◆ Collected data entries:
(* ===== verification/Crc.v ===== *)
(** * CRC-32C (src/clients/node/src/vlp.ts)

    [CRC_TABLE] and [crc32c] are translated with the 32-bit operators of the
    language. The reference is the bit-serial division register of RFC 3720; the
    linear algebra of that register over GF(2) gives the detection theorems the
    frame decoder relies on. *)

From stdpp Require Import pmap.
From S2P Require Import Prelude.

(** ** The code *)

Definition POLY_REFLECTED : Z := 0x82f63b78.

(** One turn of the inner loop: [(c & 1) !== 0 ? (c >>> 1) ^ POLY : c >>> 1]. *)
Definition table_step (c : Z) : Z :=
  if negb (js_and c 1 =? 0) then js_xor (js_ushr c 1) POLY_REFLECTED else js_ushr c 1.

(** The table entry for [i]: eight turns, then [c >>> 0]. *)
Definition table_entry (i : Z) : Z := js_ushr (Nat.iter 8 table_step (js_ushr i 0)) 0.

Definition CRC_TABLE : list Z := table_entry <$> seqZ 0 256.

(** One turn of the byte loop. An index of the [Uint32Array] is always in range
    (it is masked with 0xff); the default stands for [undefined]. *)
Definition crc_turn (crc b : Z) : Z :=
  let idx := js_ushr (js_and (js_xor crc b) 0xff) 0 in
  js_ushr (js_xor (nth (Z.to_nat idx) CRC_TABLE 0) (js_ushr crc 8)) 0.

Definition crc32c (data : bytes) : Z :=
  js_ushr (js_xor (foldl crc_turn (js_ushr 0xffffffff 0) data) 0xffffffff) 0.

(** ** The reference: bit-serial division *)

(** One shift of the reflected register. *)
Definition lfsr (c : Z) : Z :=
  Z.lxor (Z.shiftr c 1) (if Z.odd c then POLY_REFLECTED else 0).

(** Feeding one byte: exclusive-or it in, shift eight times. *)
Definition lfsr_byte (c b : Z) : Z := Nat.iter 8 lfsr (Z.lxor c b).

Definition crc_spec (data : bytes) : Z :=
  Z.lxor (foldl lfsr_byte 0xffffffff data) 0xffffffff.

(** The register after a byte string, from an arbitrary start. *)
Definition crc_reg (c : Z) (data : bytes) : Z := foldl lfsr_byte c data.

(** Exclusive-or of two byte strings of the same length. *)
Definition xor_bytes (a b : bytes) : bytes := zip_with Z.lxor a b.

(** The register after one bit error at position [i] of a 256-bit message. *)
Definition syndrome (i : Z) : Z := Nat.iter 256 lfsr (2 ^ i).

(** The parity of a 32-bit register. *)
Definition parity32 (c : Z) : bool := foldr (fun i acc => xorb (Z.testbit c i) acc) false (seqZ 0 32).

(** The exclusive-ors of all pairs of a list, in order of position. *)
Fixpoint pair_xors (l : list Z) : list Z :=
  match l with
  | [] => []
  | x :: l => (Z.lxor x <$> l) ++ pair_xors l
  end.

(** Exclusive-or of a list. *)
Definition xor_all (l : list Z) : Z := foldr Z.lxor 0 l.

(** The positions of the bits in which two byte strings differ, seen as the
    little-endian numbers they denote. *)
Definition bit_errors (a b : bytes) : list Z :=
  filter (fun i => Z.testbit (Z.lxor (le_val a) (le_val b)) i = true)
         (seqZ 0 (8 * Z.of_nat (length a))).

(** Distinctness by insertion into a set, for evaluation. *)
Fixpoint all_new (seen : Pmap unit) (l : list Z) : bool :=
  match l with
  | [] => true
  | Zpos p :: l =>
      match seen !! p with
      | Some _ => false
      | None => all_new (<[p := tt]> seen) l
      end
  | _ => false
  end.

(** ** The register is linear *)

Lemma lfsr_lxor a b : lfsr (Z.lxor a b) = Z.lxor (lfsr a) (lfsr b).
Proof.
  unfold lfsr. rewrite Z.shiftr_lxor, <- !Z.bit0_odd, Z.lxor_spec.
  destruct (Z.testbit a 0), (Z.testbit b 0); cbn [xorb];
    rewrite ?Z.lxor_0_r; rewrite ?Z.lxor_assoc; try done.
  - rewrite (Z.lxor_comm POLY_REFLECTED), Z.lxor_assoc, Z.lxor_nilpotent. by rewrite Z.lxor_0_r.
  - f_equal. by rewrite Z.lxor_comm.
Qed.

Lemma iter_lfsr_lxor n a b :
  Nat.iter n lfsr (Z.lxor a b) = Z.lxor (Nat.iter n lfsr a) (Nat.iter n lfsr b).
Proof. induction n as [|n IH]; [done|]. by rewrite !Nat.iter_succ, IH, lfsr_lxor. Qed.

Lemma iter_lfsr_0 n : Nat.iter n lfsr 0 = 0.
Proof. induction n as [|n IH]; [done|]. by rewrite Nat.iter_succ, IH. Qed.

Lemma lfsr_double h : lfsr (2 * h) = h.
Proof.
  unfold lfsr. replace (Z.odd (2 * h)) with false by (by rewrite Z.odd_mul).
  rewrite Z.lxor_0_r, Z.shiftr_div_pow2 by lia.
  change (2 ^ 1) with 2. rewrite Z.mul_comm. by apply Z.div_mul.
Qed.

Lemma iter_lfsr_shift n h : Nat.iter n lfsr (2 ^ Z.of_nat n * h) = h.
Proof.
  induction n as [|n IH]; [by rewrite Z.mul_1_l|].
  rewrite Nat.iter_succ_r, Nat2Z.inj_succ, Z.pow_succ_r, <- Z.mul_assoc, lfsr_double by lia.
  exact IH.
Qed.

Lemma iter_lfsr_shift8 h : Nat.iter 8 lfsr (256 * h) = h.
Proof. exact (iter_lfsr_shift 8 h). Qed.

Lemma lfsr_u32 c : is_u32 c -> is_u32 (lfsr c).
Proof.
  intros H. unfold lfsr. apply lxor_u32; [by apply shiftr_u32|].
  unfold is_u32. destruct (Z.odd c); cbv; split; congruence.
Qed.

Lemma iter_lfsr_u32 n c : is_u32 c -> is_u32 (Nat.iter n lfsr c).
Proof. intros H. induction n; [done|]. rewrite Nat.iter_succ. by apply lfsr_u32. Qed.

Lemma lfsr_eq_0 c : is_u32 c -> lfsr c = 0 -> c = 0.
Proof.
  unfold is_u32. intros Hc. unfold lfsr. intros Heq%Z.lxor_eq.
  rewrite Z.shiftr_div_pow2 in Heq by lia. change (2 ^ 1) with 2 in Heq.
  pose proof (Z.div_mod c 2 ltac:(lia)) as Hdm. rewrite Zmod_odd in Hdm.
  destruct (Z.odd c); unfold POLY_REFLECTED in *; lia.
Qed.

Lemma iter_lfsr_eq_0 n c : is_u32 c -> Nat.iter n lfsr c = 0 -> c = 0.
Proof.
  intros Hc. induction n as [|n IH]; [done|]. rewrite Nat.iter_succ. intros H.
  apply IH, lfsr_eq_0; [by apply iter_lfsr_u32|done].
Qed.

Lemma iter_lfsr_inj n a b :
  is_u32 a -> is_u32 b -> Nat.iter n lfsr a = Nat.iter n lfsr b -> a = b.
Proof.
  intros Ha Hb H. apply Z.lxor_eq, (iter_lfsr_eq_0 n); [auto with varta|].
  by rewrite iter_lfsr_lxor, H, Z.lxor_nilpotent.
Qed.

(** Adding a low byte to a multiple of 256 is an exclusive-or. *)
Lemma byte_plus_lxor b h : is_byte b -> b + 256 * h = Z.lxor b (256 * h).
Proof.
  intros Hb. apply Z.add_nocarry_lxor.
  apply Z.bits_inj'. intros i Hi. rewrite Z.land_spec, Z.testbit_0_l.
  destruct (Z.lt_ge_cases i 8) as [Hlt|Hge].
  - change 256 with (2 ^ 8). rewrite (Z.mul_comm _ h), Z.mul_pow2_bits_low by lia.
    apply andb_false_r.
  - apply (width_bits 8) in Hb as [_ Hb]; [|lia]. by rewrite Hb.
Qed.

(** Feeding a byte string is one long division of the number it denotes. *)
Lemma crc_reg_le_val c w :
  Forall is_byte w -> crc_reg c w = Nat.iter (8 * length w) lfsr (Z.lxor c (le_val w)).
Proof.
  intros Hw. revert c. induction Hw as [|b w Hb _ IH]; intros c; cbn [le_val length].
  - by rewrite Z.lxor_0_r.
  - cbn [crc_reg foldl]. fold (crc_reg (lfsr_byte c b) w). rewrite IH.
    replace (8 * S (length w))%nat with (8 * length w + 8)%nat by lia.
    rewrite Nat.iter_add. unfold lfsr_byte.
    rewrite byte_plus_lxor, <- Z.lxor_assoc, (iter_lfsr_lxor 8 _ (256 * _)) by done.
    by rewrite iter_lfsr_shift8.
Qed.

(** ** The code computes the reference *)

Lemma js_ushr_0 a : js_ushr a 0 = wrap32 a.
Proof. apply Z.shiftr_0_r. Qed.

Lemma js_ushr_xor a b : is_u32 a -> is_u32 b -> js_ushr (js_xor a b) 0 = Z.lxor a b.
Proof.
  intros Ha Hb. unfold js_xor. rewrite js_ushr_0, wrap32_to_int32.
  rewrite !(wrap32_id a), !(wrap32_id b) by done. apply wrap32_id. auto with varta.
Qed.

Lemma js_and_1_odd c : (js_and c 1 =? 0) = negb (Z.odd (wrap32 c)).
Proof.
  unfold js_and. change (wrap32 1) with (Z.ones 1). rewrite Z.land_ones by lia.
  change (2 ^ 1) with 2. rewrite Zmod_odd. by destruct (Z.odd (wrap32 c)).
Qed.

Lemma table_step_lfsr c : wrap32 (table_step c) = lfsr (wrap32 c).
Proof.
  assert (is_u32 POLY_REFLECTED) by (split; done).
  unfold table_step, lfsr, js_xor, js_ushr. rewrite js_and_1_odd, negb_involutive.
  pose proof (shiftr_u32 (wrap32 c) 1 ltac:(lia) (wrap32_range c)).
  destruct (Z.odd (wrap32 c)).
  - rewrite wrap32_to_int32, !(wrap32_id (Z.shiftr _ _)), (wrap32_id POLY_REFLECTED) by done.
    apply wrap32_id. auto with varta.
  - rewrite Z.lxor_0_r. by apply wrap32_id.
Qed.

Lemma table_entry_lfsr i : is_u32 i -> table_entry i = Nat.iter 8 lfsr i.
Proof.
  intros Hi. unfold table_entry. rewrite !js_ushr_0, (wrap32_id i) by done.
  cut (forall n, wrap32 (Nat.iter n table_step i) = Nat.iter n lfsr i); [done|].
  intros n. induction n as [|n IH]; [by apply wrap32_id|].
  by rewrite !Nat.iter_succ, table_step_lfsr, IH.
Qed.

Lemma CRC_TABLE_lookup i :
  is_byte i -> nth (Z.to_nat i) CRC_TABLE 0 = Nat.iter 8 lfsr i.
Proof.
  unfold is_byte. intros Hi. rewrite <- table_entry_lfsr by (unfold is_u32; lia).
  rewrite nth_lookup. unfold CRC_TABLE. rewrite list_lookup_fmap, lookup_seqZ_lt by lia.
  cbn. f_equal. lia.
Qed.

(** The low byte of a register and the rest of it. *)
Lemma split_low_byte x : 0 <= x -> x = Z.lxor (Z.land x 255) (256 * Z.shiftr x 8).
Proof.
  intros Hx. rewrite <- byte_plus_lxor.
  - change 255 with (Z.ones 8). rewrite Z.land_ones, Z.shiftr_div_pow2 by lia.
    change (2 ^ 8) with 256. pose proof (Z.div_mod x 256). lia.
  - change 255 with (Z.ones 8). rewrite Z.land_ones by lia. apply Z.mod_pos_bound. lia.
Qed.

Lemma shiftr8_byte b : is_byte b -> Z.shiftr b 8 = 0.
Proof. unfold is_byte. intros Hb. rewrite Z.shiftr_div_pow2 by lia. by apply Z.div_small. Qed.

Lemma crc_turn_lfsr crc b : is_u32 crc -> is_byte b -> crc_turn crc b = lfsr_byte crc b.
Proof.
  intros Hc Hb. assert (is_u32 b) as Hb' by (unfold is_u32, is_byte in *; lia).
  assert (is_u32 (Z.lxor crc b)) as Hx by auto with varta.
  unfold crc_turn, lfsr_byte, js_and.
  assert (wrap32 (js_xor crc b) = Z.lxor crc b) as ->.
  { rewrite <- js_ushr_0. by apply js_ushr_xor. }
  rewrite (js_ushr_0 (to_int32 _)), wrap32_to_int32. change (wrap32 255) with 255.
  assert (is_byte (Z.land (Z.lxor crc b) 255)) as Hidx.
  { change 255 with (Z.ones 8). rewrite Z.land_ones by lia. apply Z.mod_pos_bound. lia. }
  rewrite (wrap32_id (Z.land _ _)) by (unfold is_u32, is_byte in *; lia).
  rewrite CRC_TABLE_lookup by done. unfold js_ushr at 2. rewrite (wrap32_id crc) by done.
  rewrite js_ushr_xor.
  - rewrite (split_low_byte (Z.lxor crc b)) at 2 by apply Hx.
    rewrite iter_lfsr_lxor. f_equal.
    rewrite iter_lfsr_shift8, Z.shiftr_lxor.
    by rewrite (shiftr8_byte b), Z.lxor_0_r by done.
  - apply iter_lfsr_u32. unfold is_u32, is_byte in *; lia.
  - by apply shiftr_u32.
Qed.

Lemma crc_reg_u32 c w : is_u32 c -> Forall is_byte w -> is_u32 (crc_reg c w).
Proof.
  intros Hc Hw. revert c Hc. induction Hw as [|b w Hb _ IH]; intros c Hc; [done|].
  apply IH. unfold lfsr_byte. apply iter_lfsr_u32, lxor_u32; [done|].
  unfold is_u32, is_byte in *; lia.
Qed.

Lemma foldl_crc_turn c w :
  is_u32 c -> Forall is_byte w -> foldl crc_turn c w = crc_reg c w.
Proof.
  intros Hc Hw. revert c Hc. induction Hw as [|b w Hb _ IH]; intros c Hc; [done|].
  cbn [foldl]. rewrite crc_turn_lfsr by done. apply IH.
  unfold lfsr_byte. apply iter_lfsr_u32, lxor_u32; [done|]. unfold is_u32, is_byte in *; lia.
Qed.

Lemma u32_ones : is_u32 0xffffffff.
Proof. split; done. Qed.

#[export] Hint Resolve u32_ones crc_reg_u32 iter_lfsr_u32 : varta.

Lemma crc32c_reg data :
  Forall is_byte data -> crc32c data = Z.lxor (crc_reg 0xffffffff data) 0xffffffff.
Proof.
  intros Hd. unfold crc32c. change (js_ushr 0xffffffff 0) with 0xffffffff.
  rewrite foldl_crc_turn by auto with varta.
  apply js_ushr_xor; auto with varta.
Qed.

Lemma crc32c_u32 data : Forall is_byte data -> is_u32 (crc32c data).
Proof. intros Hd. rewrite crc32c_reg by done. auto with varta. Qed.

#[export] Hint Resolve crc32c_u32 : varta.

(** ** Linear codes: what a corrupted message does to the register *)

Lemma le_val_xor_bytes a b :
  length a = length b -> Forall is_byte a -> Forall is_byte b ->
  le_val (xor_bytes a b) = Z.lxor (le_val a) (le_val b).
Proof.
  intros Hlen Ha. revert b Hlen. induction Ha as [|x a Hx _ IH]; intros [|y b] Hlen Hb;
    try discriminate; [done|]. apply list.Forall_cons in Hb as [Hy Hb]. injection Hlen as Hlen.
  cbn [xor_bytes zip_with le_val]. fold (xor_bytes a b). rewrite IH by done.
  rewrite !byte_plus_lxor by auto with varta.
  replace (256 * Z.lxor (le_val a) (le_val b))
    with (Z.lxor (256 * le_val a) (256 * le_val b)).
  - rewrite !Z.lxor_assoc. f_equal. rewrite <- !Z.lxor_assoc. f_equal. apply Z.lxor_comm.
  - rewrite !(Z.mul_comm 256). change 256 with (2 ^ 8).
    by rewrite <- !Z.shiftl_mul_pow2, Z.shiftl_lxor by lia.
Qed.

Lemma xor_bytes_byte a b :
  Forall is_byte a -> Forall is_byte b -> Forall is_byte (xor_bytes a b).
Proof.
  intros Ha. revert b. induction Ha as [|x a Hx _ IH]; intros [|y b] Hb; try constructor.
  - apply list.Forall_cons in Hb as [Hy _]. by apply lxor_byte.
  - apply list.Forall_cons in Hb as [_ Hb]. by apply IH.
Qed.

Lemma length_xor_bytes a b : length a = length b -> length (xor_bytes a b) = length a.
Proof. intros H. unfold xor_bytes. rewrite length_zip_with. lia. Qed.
---
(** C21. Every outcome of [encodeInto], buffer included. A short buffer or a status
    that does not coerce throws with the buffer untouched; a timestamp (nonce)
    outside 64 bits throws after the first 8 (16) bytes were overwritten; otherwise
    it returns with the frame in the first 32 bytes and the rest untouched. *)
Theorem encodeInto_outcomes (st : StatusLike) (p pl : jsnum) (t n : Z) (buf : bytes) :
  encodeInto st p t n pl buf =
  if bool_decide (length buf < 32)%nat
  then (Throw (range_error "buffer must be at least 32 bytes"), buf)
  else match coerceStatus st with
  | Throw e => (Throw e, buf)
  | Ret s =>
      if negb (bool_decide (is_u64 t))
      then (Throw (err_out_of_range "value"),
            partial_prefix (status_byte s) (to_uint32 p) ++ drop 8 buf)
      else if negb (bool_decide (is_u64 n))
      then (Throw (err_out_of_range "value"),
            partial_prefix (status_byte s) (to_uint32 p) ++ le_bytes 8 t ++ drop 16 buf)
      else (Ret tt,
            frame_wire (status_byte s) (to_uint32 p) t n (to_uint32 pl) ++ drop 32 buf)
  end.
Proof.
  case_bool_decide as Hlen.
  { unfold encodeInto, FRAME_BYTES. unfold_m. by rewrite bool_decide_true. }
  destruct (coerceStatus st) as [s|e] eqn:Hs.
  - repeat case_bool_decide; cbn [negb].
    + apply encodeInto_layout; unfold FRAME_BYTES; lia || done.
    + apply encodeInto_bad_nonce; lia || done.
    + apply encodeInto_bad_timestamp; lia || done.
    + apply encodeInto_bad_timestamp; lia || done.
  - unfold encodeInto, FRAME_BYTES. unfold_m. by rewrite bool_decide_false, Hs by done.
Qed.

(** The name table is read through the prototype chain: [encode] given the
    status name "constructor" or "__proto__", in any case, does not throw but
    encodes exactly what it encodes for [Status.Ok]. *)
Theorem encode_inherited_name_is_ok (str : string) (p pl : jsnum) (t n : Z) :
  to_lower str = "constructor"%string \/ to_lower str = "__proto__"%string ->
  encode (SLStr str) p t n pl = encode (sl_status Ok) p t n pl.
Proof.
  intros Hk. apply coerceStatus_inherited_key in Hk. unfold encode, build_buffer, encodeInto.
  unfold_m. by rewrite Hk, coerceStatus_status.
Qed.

◆ Exercise:
Would you output, from the records above, exactly the run of lines that starts at the line containing "Definition syndrome (i" and ends at the line containing "(seqZ 0 (8 * Z.of_nat (length a))).", and only that run?

◆ Result of this exercise:
Definition syndrome (i : Z) : Z := Nat.iter 256 lfsr (2 ^ i).

(** The parity of a 32-bit register. *)
Definition parity32 (c : Z) : bool := foldr (fun i acc => xorb (Z.testbit c i) acc) false (seqZ 0 32).

(** The exclusive-ors of all pairs of a list, in order of position. *)
Fixpoint pair_xors (l : list Z) : list Z :=
  match l with
  | [] => []
  | x :: l => (Z.lxor x <$> l) ++ pair_xors l
  end.

(** Exclusive-or of a list. *)
Definition xor_all (l : list Z) : Z := foldr Z.lxor 0 l.

(** The positions of the bits in which two byte strings differ, seen as the
    little-endian numbers they denote. *)
Definition bit_errors (a b : bytes) : list Z :=
  filter (fun i => Z.testbit (Z.lxor (le_val a) (le_val b)) i = true)
         (seqZ 0 (8 * Z.of_nat (length a))).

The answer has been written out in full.